In the case of Ballerina Farm, followers recently uncovered that Daniel Neeleman, Hannah’s husband, is the son of the founder and former CEO of JetBlue, whose estimated net worth is $400 million.

Her kitchen stove, prominently featured in many of Hannah’s videos where she bakes sourdough bread, farm-raised beef, and other dishes, costs a minimum of $20,000. For those who laud their simple lifestyle as cattle farmers, many felt blindsided by the wealth enabling their smooth transition to homesteading. After all, starting a farm requires many high-cost purchases on the front end, from the land, equipment, and animals, forcing many farmers into perpetual debt.

Yet Hannah and other tradwife accounts will easily maintain their prominence going into 2024. For many women, who increasingly report “persistent feelings of sadness or hopelessness” and disillusionment with the “girlboss” lifestyle, these influencers offer an idyllic alternative to urban life. They are illuminating a deeper hunger among women, especially among Generation Z.
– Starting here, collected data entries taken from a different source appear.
(** * An Android end-to-end agent runner: model and properties

    A shallow embedding of the device layer's text sanitizer
    ([android_framework.py]), the screen geometry ([types.py]), the two
    command dispatchers ([actions.py]), the Claude action normalizer
    ([llm/claude_provider.py]) and the agent control loop
    ([agent_runner.py]); then of the Claude provider's conversation
    ([llm/claude_provider.py]), the pre-steps of an agent run
    ([agent_runner.py]), the installation and launch of the app
    ([app_lifecycle.py], [android_framework.py]) and the deterministic
    test runner ([test_runner.py]); followed by the properties the
    specification states about them, and by further properties of the
    code. *)

From Stdlib Require Import ZArith List String Ascii Bool Lia QArith.
From Stdlib Require Import DecimalString.
Import ListNotations.

Local Open Scope Z_scope.
Set Warnings "-register-all".

(** ** Screen geometry ([types.py], [agent_runner.py]) *)

Module Screen.

Record ScreenInfo : Type := mkScreenInfo {
  physical_width  : Z;
  physical_height : Z;
  rotation_deg    : Z
}.

(** [rotation in (90, 270)] *)
Definition rotated (rotation : Z) : bool :=
  (rotation =? 90) || (rotation =? 270).

Definition canvas_width (s : ScreenInfo) : Z :=
  if rotated (rotation_deg s) then physical_height s else physical_width s.

Definition canvas_height (s : ScreenInfo) : Z :=
  if rotated (rotation_deg s) then physical_width s else physical_height s.

(** The same computation as [run_agent] writes it inline, once before the
    turn loop and once per turn: [dev_w, dev_h]. *)
Definition canvas_dims (phy_w phy_h rotation : Z) : Z * Z :=
  if rotated rotation then (phy_h, phy_w) else (phy_w, phy_h).

End Screen.

(** ** Text sanitizer ([android_framework.py])

    A Python [str] is a sequence of Unicode code points; the regular
    expression below works code point by code point, so the sanitizer is
    modelled on lists of code points. *)

Module Sanitize.

Definition codepoint := N.
Definition pystr := list codepoint.

Definition cp (a : ascii) : codepoint := N_of_ascii a.

Fixpoint of_string (s : string) : pystr :=
  match s with
  | EmptyString => []
  | String a r => cp a :: of_string r
  end.

Definition between (lo hi c : codepoint) : bool :=
  ((lo <=? c) && (c <=? hi))%N.

(** The character class [A-Za-z0-9_%@.,:\-]. *)
Definition in_safe_class (c : codepoint) : bool :=
  between (cp "A") (cp "Z") c || between (cp "a") (cp "z") c
  || between (cp "0") (cp "9") c
  || (c =? cp "_")%N || (c =? cp "%")%N || (c =? cp "@")%N
  || (c =? cp ".")%N || (c =? cp ",")%N || (c =? cp ":")%N
  || (c =? cp "-")%N.

(** [text.replace(" ", "%s")] *)
Fixpoint replace_spaces (text : pystr) : pystr :=
  match text with
  | [] => []
  | c :: rest =>
      if (c =? cp " ")%N then cp "%" :: cp "s" :: replace_spaces rest
      else c :: replace_spaces rest
  end.

(** [re.compile(r"[^A-Za-z0-9_%@.,:\-]").sub("_", text)] *)
Definition sub_unsafe (text : pystr) : pystr :=
  map (fun c => if in_safe_class c then c else cp "_") text.

Definition _sanitize_text_for_adb_input (text : pystr) : pystr :=
  let text := replace_spaces text in
  let text := sub_unsafe text in
  text.

(** [AndroidDevice.input_text]: the argument vector handed to [adb]. *)
Definition input_text_argv (text : pystr) : list pystr :=
  let sanitized := _sanitize_text_for_adb_input text in
  [of_string "shell"; of_string "input"; of_string "text"; sanitized].

(** What the two passes do to one character of the original text. *)
Definition encode_char (c : codepoint) : pystr :=
  if (c =? cp " ")%N then [cp "%"; cp "s"]
  else if in_safe_class c then [c]
  else [cp "_"].

End Sanitize.


(** ** Python values, exceptions and built-ins

    The dictionaries the program passes around come from JSON documents and
    from model responses: they are modelled as JSON values.  A dictionary is
    an association list in insertion order (unpacking a dictionary yields its
    keys in that order). *)

Module Py.

(** Floats are the rationals they denote, plus the two infinities and NaN.
    Rounding of huge integers to 53 bits is not modelled. *)
Inductive pyfloat : Type :=
| FFin (q : Q)
| FInf (negative : bool)
| FNan.

Inductive value : Type :=
| VNone
| VBool (b : bool)
| VInt (z : Z)
| VFloat (f : pyfloat)
| VStr (s : string)
| VList (items : list value)
| VDict (entries : list (string * value)).

Definition dict : Type := list (string * value).

(** [UnknownCommand shown] is [ValueError(f"Unknown command: {cmd}")]; the
    other [ValueError]s are raised by built-ins. *)
Inductive exn : Type :=
| TypeError
| ValueError
| OverflowError
| KeyError (key : string)
| RuntimeError
| UnknownCommand (shown : string).

Inductive result (A : Type) : Type :=
| Ok (a : A)
| Raise (e : exn).

Arguments Ok {A} a.
Arguments Raise {A} e.

(** The text formats of Python's built-ins are not modelled: parsing a
    string as a number, printing a value, and [json.dumps(_, sort_keys=True)]
    are taken from the run-time system. *)
Class Builtins : Type := {
  int_of_str : string -> option Z;
  float_of_str : string -> option pyfloat;
  repr : value -> string;
  json_dumps_sorted : value -> string
}.

Fixpoint lookup (d : dict) (k : string) : option value :=
  match d with
  | [] => None
  | (k', v) :: rest => if String.eqb k' k then Some v else lookup rest k
  end.

(** [k in d] *)
Definition contains (d : dict) (k : string) : bool :=
  match lookup d k with Some _ => true | None => false end.

(** [d.get(k, default)] *)
Definition get_default (d : dict) (k : string) (default : value) : value :=
  match lookup d k with Some v => v | None => default end.

(** [d.get(k)] *)
Definition get (d : dict) (k : string) : value := get_default d k VNone.

(** [d[k]] *)
Definition subscript (d : dict) (k : string) : result value :=
  match lookup d k with Some v => Ok v | None => Raise (KeyError k) end.

Definition float_is_zero (f : pyfloat) : bool :=
  match f with FFin q => Qeq_bool q 0 | _ => false end.

(** Truth value testing. *)
Definition truthy (v : value) : bool :=
  match v with
  | VNone => false
  | VBool b => b
  | VInt z => negb (z =? 0)
  | VFloat f => negb (float_is_zero f)
  | VStr s => negb (String.eqb s "")
  | VList items => match items with [] => false | _ :: _ => true end
  | VDict entries => match entries with [] => false | _ :: _ => true end
  end.

(** [a or b] *)
Definition or_else (a b : value) : value := if truthy a then a else b.

(** [v is None], and [None in (v, ...)] one component at a time. *)
Definition is_none (v : value) : bool :=
  match v with VNone => true | _ => false end.

(** [v == "literal"] *)
Definition eq_str (v : value) (s : string) : bool :=
  match v with VStr t => String.eqb t s | _ => false end.

(** [v in ("a", "b", ...)] *)
Definition in_strs (v : value) (l : list string) : bool :=
  existsb (eq_str v) l.

(** [int(v)] *)
Definition py_int `{Builtins} (v : value) : result Z :=
  match v with
  | VInt z => Ok z
  | VBool b => Ok (if b then 1 else 0)
  | VFloat (FFin q) => Ok (Z.quot (Qnum q) (Zpos (Qden q)))
  | VFloat (FInf _) => Raise OverflowError
  | VFloat FNan => Raise ValueError
  | VStr s => match int_of_str s with Some z => Ok z | None => Raise ValueError end
  | VNone | VList _ | VDict _ => Raise TypeError
  end.

(** [float(v)] *)
Definition py_float `{Builtins} (v : value) : result pyfloat :=
  match v with
  | VInt z => Ok (FFin (inject_Z z))
  | VBool b => Ok (FFin (if b then 1 else 0)%Q)
  | VFloat f => Ok f
  | VStr s => match float_of_str s with Some f => Ok f | None => Raise ValueError end
  | VNone | VList _ | VDict _ => Raise TypeError
  end.

(** [str(v)] *)
Definition py_str `{Builtins} (v : value) : string :=
  match v with VStr s => s | _ => repr v end.

(** [a, b = v]: unpacking a value into exactly two targets. *)
Definition unpack2 (v : value) : result (value * value) :=
  match v with
  | VList [a; b] => Ok (a, b)
  | VStr (String a (String b EmptyString)) =>
      Ok (VStr (String a EmptyString), VStr (String b EmptyString))
  | VDict [(k1, _); (k2, _)] => Ok (VStr k1, VStr k2)
  | VList _ | VStr _ | VDict _ => Raise ValueError
  | VNone | VBool _ | VInt _ | VFloat _ => Raise TypeError
  end.

End Py.


(** ** The device ([android_framework.py])

    A run is observed through the calls it makes on the [AndroidDevice], in
    order.  The calls that run an external command and check its exit code
    raise [RuntimeError] when the command fails; whether a command fails is
    up to the device, and may depend on everything done to it before.  So
    may the answers to the three display queries of [agent_runner.py], which
    swallow their own failures and fall back to a default. *)

Module Device.
Import Py.

Inductive Path : Type :=
| UserPath (p : string)
| TempFile
| PreclickMarked (global_turn_index : nat)
| EndTestShot (global_turn_index : nat).

Inductive Call : Type :=
| tap (x y : Z)
| swipe (x1 y1 x2 y2 duration_ms : Z)
| input_text (text : string)   (* as passed; the device sanitizes it *)
| keyevent (name_or_code : string)
| wait (seconds : pyfloat)
| screenshot (out_path : Path)
| screenshot_with_marker (out_path : Path) (x y : Z)
| launch_app (package : string) (activity : value)
| stop_app (package : string)
| time_sleep (seconds : pyfloat).

Class Emulator : Type := {
  (** the command behind a call exits non-zero, given the calls so far *)
  command_fails : list Call -> Call -> bool;
  get_device_resolution : list Call -> Z * Z;
  get_device_rotation_deg : list Call -> Z;
  get_device_display_size : list Call -> option (Z * Z)
}.

End Device.

(** ** The state of a run and its effects

    What [run_agent] builds up while it runs and keeps when an exception
    unwinds the loop: the device's call history, the progressive log, the
    web-report events and the per-sub-goal results. *)

Module Trace.
Import Py Device.

(** One entry of [steps_spec], after placeholder substitution. *)
Record SubGoal : Type := mkSubGoal {
  goal : string;
  suggestions : string;
  negative_prompt : string;
  success_criteria : string
}.

(** One entry of [substep_results]. *)
Record SubstepResult : Type := mkSubstepResult {
  index : nat;
  texts : SubGoal;
  ok : bool;
  turns : nat
}.

(** One line of the progressive log ([log(...)] in [run_agent]). *)
Inductive LogLine : Type :=
| LogRecordingStarted
| LogTurn (sub_idx turns_this_sub global_turn_index : nat)
| LogScreen (phy_w phy_h rotation dev_w dev_h : Z)
| LogReasoning (txt : string)
| LogAction (action : value)
| LogRepeatedAction
| LogIgnoredEndTest
| LogEndTestCalled
| LogSubstepFinished (sub_idx : nat) (success : bool)
| LogExecutedActions (sub_idx turns_this_sub actions_this_turn : nat)
| LogAborting (sub_idx : nat)
| LogException (e : exn).

(** The screen data an event carries: [physical], [rotation], [canvas]. *)
Record ScreenStamp : Type := mkScreenStamp {
  physical : Z * Z;
  rotation : Z;
  canvas : Z * Z
}.

(** One entry of [web_events]; an [end_test] event has its image and
    screen data only when the final screenshot was captured. *)
Inductive WebEvent : Type :=
| ClickEvent (index substep : nat) (cmd : string) (x y : Z) (image : Path)
    (screen : ScreenStamp) (reason : string)
| EndTestEvent (index substep : nat) (success : bool) (reason : string)
    (image : option (Path * ScreenStamp)).

Record World : Type := mkWorld {
  calls : list Call;
  step_logs : list LogLine;
  web_events : list WebEvent;
  substep_results : list SubstepResult
}.

Definition empty_world : World := mkWorld [] [] [] [].

(** Computations that change the world and return or raise. *)
Definition M (A : Type) : Type := World -> result A * World.

Definition ret {A} (a : A) : M A := fun w => (Ok a, w).

Definition raise {A} (e : exn) : M A := fun w => (Raise e, w).

Definition bind {A B} (m : M A) (k : A -> M B) : M B :=
  fun w =>
    match m w with
    | (Ok a, w') => k a w'
    | (Raise e, w') => (Raise e, w')
    end.

(** A pure computation that may raise. *)
Definition lift {A} (r : result A) : M A := fun w => (r, w).

(** [try: m  except Exception as e: handler e] *)
Definition try_except {A} (m : M A) (handler : exn -> M A) : M A :=
  fun w =>
    match m w with
    | (Ok a, w') => (Ok a, w')
    | (Raise e, w') => handler e w'
    end.

Definition record (c : Call) (w : World) : World :=
  mkWorld (calls w ++ [c]) (step_logs w) (web_events w) (substep_results w).

(** A device call whose command is checked. *)
Definition checked `{Emulator} (c : Call) : M unit :=
  fun w =>
    if command_fails (calls w) c then (Raise RuntimeError, record c w)
    else (Ok tt, record c w).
A quick search on Google Trends shows that the term “tradwife” gained popularity in 2018, but peaked in 2020 as the COVID-19 pandemic accelerated women’s return to the home. Instead of being confined to religious or ultrawealthy women, the tradwife movement entered mainstream discussions. It offered women the chance to reclaim the ingredients of happiness—faith, family, community, and meaningful work—back from the career-focused model they grew up with.

Popular online accounts (explored here and here) tend to show women who don the clothes and lifestyle that they perceive women in a previous era embodied: shirtwaist dresses, aprons, a rejection of formal work outside the home, and a heavy emphasis on homemaking and care for children.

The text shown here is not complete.